▶ **DATA TO PROCESS**
Lemma test_case_passes (c : nat) :
  exists c', test_case NDEBUG T rand MAXA fuel c = Goes c'.
Proof.
  unfold test_case.
  destruct (@random_case_spec T rand MAXA MAXA_pos MAXA_int of_int_exact c)
    as (N & S_ & E_ & -> & HN & HlS & HlE & Hv).
  cbn [exec_bind].
  assert (Hint : intervals_ok S_ E_ N = true).
  { apply intervals_ok_intro. intros i Hi. destruct (Hv i Hi). lia. }
  destruct (@Build_Ok NDEBUG (min_ T) (max_ T) S_ E_ N fresh
              ltac:(lia) Hint) as [rm' Hb].
  rewrite Hb. cbn [of_result exec_bind].
  rewrite (@run_queries_passes fresh rm' S_ E_ N) by (auto; lia).
  cbn [exec_bind]. eauto.
Qed.

Lemma RunTest_loop_passes (k : nat) :
  forall c, exists c', RunTest_loop NDEBUG T rand MAXA k fuel c = Goes c'.
Proof.
  induction k as [|k IH]; intros c; cbn [RunTest_loop]; [eauto|].
  destruct (test_case_passes c) as [c' ->]. cbn [exec_bind]. apply IH.
Qed.

Lemma RunTest_Returns_true (nt : Z) :
  RunTest NDEBUG T rand MAXA nt fuel = Returns true.
Proof.
  unfold RunTest. destruct (RunTest_loop_passes (Z.to_nat nt) 0) as [c' ->].
  reflexivity.
Qed.

End TestPasses.

(** The two integral types *)

Lemma int_exact (z v : Z) : arith int_ z = Some v -> v = z.
Proof.
  cbn [arith int_]. destruct (in_T INT_MIN INT_MAX z); congruence.
Qed.

Lemma UINT_wrap (z : Z) :
  (0 <= z <= UINT_MAX)%Z -> (z mod (UINT_MAX + 1) = z)%Z.
Proof. intros Hz. apply Z.mod_small. lia. Qed.

Section RunTestSpecification.

Variable NDEBUG : bool.
Variable rand : nat -> nat.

▶ **WHAT IS REQUIRED**
Repeat the material above in full, keeping every word.

▶ **EXERCISE ANSWER**
Lemma test_case_passes (c : nat) :
  exists c', test_case NDEBUG T rand MAXA fuel c = Goes c'.
Proof.
  unfold test_case.
  destruct (@random_case_spec T rand MAXA MAXA_pos MAXA_int of_int_exact c)
    as (N & S_ & E_ & -> & HN & HlS & HlE & Hv).
  cbn [exec_bind].
  assert (Hint : intervals_ok S_ E_ N = true).
  { apply intervals_ok_intro. intros i Hi. destruct (Hv i Hi). lia. }
  destruct (@Build_Ok NDEBUG (min_ T) (max_ T) S_ E_ N fresh
              ltac:(lia) Hint) as [rm' Hb].
  rewrite Hb. cbn [of_result exec_bind].
  rewrite (@run_queries_passes fresh rm' S_ E_ N) by (auto; lia).
  cbn [exec_bind]. eauto.
Qed.

Lemma RunTest_loop_passes (k : nat) :
  forall c, exists c', RunTest_loop NDEBUG T rand MAXA k fuel c = Goes c'.
Proof.
  induction k as [|k IH]; intros c; cbn [RunTest_loop]; [eauto|].
  destruct (test_case_passes c) as [c' ->]. cbn [exec_bind]. apply IH.
Qed.

Lemma RunTest_Returns_true (nt : Z) :
  RunTest NDEBUG T rand MAXA nt fuel = Returns true.
Proof.
  unfold RunTest. destruct (RunTest_loop_passes (Z.to_nat nt) 0) as [c' ->].
  reflexivity.
Qed.

End TestPasses.

(** The two integral types *)

Lemma int_exact (z v : Z) : arith int_ z = Some v -> v = z.
Proof.
  cbn [arith int_]. destruct (in_T INT_MIN INT_MAX z); congruence.
Qed.

Lemma UINT_wrap (z : Z) :
  (0 <= z <= UINT_MAX)%Z -> (z mod (UINT_MAX + 1) = z)%Z.
Proof. intros Hz. apply Z.mod_small. lia. Qed.

Section RunTestSpecification.

Variable NDEBUG : bool.
Variable rand : nat -> nat.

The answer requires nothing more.